Hi guys I need a help with this question. I'm trying to reproduce a Wheatstone Bridge with Arduino, the main idea is read the two legs of the circuit with two analog inputs of Arduino, for the while I'm analyzing the values with 4 equal resistors as the Arduino reads (0 to 1023 bits). The problem is when I change one of the resistors (Rx), the voltage on A0 (first leg C) should not be changed, but it happens.

I've read something about the analog inputs of the Arduino suffer interference, but I don't know how to avoid this.

After switching analog channels, it is usually a good idea to discard the first reading. The second reading will be correct.

Is there a way to turn off an analog input? Because the problem start when I execute the second "analogRead". I'll give an example of my results:

A0 = first measure of the leg C in the bridge
A5 = second measure of the leg B in the bridge

In all simulators I have 511 as result in both analog inputs, in real life disregarding the natural oscillation voltage I do have the 511 but just if I read only the A0, when I read the A5 after change the Rx resistor the A0 results goes to something about 700, but theoretically the A0 should not change.

I've already tried delay between the measurements, change the analog inputs... But always unsucceful.
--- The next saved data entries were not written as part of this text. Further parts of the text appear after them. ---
(** The loop over the keys, with the previous one. *)
Definition check_key (previous : option string) (key : string) : result MultisigV1Error (option string) :=
  if bool_decide (key = "") then Err MultisigEmptyKey
  else match previous with
       | Some prev => match String.compare key prev with
                      | Gt => Ok (Some key)
                      | _ => Err KeysNotCanonical
                      end
       | None => Ok (Some key)
       end.
Definition validate_multisig_output_v1 (output : MultisigV1Output) : result MultisigV1Error unit :=
  if bool_decide (mo_template_id output <> MULTISIG_TEMPLATE_ID_V1)
  then Err (MultisigUnknownTemplateId (mo_template_id output)) else
  let n := Z.of_nat (length (mo_keys output)) in
  if (n =? 0) || (MULTISIG_MAX_KEYS_V1 <? n) then Err (TooManyKeys n)
  else if (mo_threshold_m output <? 1) || (n <? mo_threshold_m output)
  then Err (InvalidThreshold (mo_threshold_m output) n) else
  check try_fold check_key None (mo_keys output) in Ok ().
Definition multisig_spend_signing_message_v1 (w : MultisigSpendWitnessV1)
  : result (option MultisigV1Error) bytes :=
  if bool_decide (mw_chain_id w = "") then throw MultisigEmptyChainId else
  or_panic (emit [encode_len_prefixed_str MULTISIG_DOMAIN_V1;
                  encode_len_prefixed_str (mw_chain_id w);
                  encode_len_prefixed_str (mw_outpoint_txid w);
                  fixed 4 (mw_outpoint_index w);
                  encode_len_prefixed_str "spend";
                  encode_len_prefixed_str (mw_successor_commitment w)]).
Fixpoint indexes_are_canonical (indexes : list Z) : bool :=
  match indexes with
  | a :: ((b :: _) as rest) => (a <? b) && indexes_are_canonical rest
  | _ => true
  end.
(** One iteration of the verification loop. *)
Definition verify_indexed `{Crypto} (keys : list string) (message : bytes) (_ : unit) (p : Z * string)
  : result MultisigV1Error unit :=
  let? key := ok_or (keys !! Z.to_nat p.1) (KeyIndexOutOfRange p.1) in
  if signature_valid key p.2 message then Ok () else Err (MultisigInvalidSignature p.1).
Definition evaluate_multisig_spend_v1 `{Crypto} (admission : AdmissionV1) (output : MultisigV1Output)
  (w : MultisigSpendWitnessV1) : result (option MultisigV1Error) unit :=
  if negb (admitted admission) then throw MultisigTemplateDisabled else
  check map_err Some (validate_multisig_output_v1 output) in
  let indexes := Z.of_nat (length (mw_key_indexes w)) in
  let signatures := Z.of_nat (length (mw_signature_hexes w)) in
  if negb (indexes =? signatures) then throw (SignatureCountMismatch indexes signatures)
  else if bool_decide (mw_key_indexes w = []) || negb (indexes_are_canonical (mw_key_indexes w))
  then throw IndexListNotCanonical
  else if negb (indexes =? mo_threshold_m output)
  then throw (ThresholdNotMet (mo_threshold_m output) indexes) else
  let? message := multisig_spend_signing_message_v1 w in
  map_err Some (try_fold (verify_indexed (mo_keys output) message) ()
                  (zip (mw_key_indexes w) (mw_signature_hexes w))).
(** Whatever calls are made on a fresh pipeline, it never rests in
    [CatchUpCompletion], and it is in a later phase only if headers, requests and
    applied blocks were reported in that order. *)
Lemma sync_phase_order l :
  let s := run_ops l default_status in
  ss_phase s <> CatchUpCompletion /\
  (ss_phase s = ValidationApplication ->
   exists l1 n1 t1 l2 n2 t2 l3 n3 t3 l4,
     l = l1 ++ ObserveHeaders n1 t1 :: l2 ++ RequestBlocks n2 t2 :: l3 ++ ValidateAndApply n3 t3 :: l4).
Proof.
  cbv zeta. destruct (required_sublist l) as [Hc Hs]. split; [done|]. intros Hp. rewrite Hp in Hs.
  cbn in Hs. clear Hp Hc.
  destruct (split_milestone _ _ _ Hs) as (l1 & o1 & r1 & -> & M1 & Hs1).
  destruct (split_milestone _ _ _ Hs1) as (l2 & o2 & r2 & -> & M2 & Hs2).
  destruct (split_milestone _ _ _ Hs2) as (l3 & o3 & l4 & -> & M3 & _).
  destruct o1, o2, o3; simplify_eq/=. eauto 20.
Qed.

(** Every block counted as validated is counted as applied, and no more cycles are
    completed than completions were reported. *)
Lemma transition_to_counters next now s : ss_counters (transition_to next now s) = ss_counters s.
Proof. unfold transition_to. by repeat case_match. Qed.
Lemma transition_to_cycles next now s :
  ss_completed_cycles (transition_to next now s) = ss_completed_cycles s.
Proof. unfold transition_to. by repeat case_match. Qed.
Definition completions (l : list SyncOp) : Z :=
  Z.of_nat (length (List.filter (fun op => match op with CompleteCycle _ => true | _ => false end) l)).
Lemma sync_counters l :
  let s := run_ops l default_status in
  sp_blocks_validated (ss_counters s) = sp_blocks_applied (ss_counters s) /\
  ss_completed_cycles s <= completions l.
Proof.
  induction l as [|op l [IHv IHc]] using rev_ind; [by split|].
  cbv zeta in *. unfold run_ops, completions in *. rewrite foldl_app, List.filter_app, length_app.
  cbn [foldl]. set (s := foldl _ _ l) in *. clearbody s.
  destruct op; cbn [run_op].
  all: unfold begin_cycle, observe_peer_candidate, observe_headers, request_blocks, acquire_blocks,
    validate_and_apply_blocks, complete_cycle, observe_selected_peer, timeout_fallback,
    fallback_after_failure, resume_after_restart; cbv zeta.
  all: try (case_match; [|cbn; split; [done|lia]]).
  all: cbn; repeat (rewrite ?transition_to_counters, ?transition_to_cycles; cbn).
  all: split; [congruence|unfold saturating_add; lia].
Qed.
(** An application, and three of its rounds that arrived out of order: one settled,
    one challenged and rejected, one open. *)
Definition demo_profile : BasedAppProfileV0 := mkBasedAppProfileV0 "pulsedag-test" ["bb"; "aa"] 64 1024 CommitOnly.
Definition demo_app_id : bytes :=
  match @derive_app_id_v0 model_crypto demo_profile with Ok id => id | Err _ => [] end.
Definition demo_root (n : Z) : bytes := le_bytes 32 n.
Definition demo_event (position round : Z) (kind : BasedAppCanonicalEventKindV0) (prev next pulse : Z)
  : BasedAppCanonicalEventV0 :=
  mkBasedAppCanonicalEventV0 1 position demo_app_id round kind (demo_root prev) (demo_root next) pulse.
Definition demo_events : list BasedAppCanonicalEventV0 :=
  [demo_event 9 2 Opened 1 3 400; demo_event 3 1 Settled 0 1 80; demo_event 5 2 Challenged 1 2 140;
   demo_event 1 1 Opened 0 1 10; demo_event 8 2 EventRejected 1 2 210; demo_event 4 2 Opened 1 2 100].
Definition demo_view : BasedAppStateViewV0 :=
  mkBasedAppStateViewV0 1 demo_app_id (Some 1) (Some (demo_root 1))
    (Some (mkBasedAppPendingRoundV0 2 (demo_root 1) (demo_root 3) 400 None)) (Some 9).

Lemma based_app_fold_exact_witness :
  @fold_based_app_events_v0 model_crypto demo_profile demo_events = Ok demo_view /\
  history 64 (isort event_le demo_events) demo_view /\ chained (settled_events (isort event_le demo_events)).
Proof.
  assert (Hid : @derive_app_id_v0 model_crypto demo_profile = Ok demo_app_id) by by_compute.
  assert (E : @fold_based_app_events_v0 model_crypto demo_profile demo_events = Ok demo_view) by by_compute.
  destruct (@based_app_fold_exact model_crypto demo_profile demo_app_id demo_events demo_view Hid) as [Hiff Hl].
  split; [exact E|]. split; [|exact (Hl E)].
  destruct (proj1 Hiff E) as (_ & _ & _ & Hh & _). exact Hh.
Defined.

(** ** The matcher and the application id *)

(** A commitment that may be opened can, at any admissible pulse, be challenged or
    settled but not both: the window closes at the pulse that settles. *)
Lemma challenge_or_settle `{Crypto} admission profile commit pulse p :
  evaluate_based_app_v0 admission profile commit BasedOpen pulse = Ok () ->
  validate_pulse_context_v0 profile p = Ok () ->
  evaluate_based_app_v0 admission profile commit BasedChallenge (Ok p) = Ok () <->
  evaluate_based_app_v0 admission profile commit BasedSettle (Ok p) <> Ok ().
Proof.
  unfold evaluate_based_app_v0, throw. destruct (negb _); [done|].
  destruct (validate_commit_shape profile commit); [|done]. intros _ Hp. cbn. rewrite Hp. cbn.
  destruct (Z.leb_spec (settle_height_v0 commit profile) (po_pulse_height p)),
    (Z.ltb_spec (po_pulse_height p) (settle_height_v0 commit profile)); naive_solver lia.
Qed.
(* ===== verification/TxAdmission.v ===== *)
(** * Admission of transactions ([tx_protocol.rs], [mempool_protocol.rs],
      [mempool_admission_v3.rs], the transaction part of [accept.rs])

    The rules an admission follows are a record of three operations: what is
    checked before anything else, how a transaction is validated and how the pool
    is rebuilt.  [legacy_rules] and [protocol_rules] are the two values of
    [TransactionAdmissionValidation]; the definitions below take the rules as the
    source takes that enum.  [AcceptSource] is not read.

    [None] is a panic or exhausted fuel; accepting a transaction promotes orphans,
    which accepts transactions, so [accept_internal] takes one unit of fuel per
    orphan and [promote_loop] one per round.  The promotion calls back into the
    entry points, which take the next smaller fuel there. *)

From stdpp Require Import pretty.
From S2P Require Import Prelude Encoding Crypto Types Merkle State Tx TxV3 Graph Pow.
From S2P Require Import Selection Retarget Ghostdag Ordering Mining Genesis Apply.
From S2P Require Import Validation Mempool Commit MempoolV3 MempoolResource Accept Headers Protocol ReplayV3 ReplacementV3.

(** ** Protocol dispatch *)

Inductive TransactionValidationPath := PathLegacyV1 | PathActivatedV2.
Definition invalid_identity (message : string) : PulseError :=
  InvalidTransaction ("invalid protocol activation identity: " +:+ message).
Definition version_mismatch (identity : ProtocolActivationIdentity) (tx : Transaction) : PulseError :=
  InvalidTransaction ("protocol identity requires transaction version "
    +:+ pretty (pi_transaction_protocol_version identity) +:+ ", got " +:+ pretty (tx_version tx)).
I don't know if interrupts is the way, but I'm not so familiar with this option... :sob:

Only if you disconnect it externally. See Fig 24-1 of the datasheet.
Best method is to take consecutive readings on a channel and use the 2nd one.

If the resistances are 10k or less a second reading won't make significant
difference - if higher it will.

If the resistances are very small the resistance of the wiring to the bridge from
the power supply will cause a genuine coupling between the voltages. Star
grounding will help in this case.

Thank you guys for the answers, I'll try a little more... In my application I only have high values of resistances from 500k to 100M.

Then stick 100nF capacitor to ground on each analog input you use if the
signal is DC or only slowly varying, that's going to bring the impedance
right down.

Hello ivanks,

Did you ever resolve this issue? I have tried all the suggested software and hardware resolutions and I still get one analog input being affected by the other analog input. I am reading a temperature sensor on pin A0 and a potentiometer (setting the temperature trigger point) on pin A5. When the pot is adjusted so that its value is close to the actual temperature, the actual temperature reading (on A0) shoots up 20 degrees F. Then the value of A0 (the temperature sensor) begins to oscillate back & forth between the 20 degree range. I've tried the "two readings with 10ms wait time between reads" suggestion, as well as the "100nF between the pin and ground" suggestion. Please let me know if/how you resolved the issue.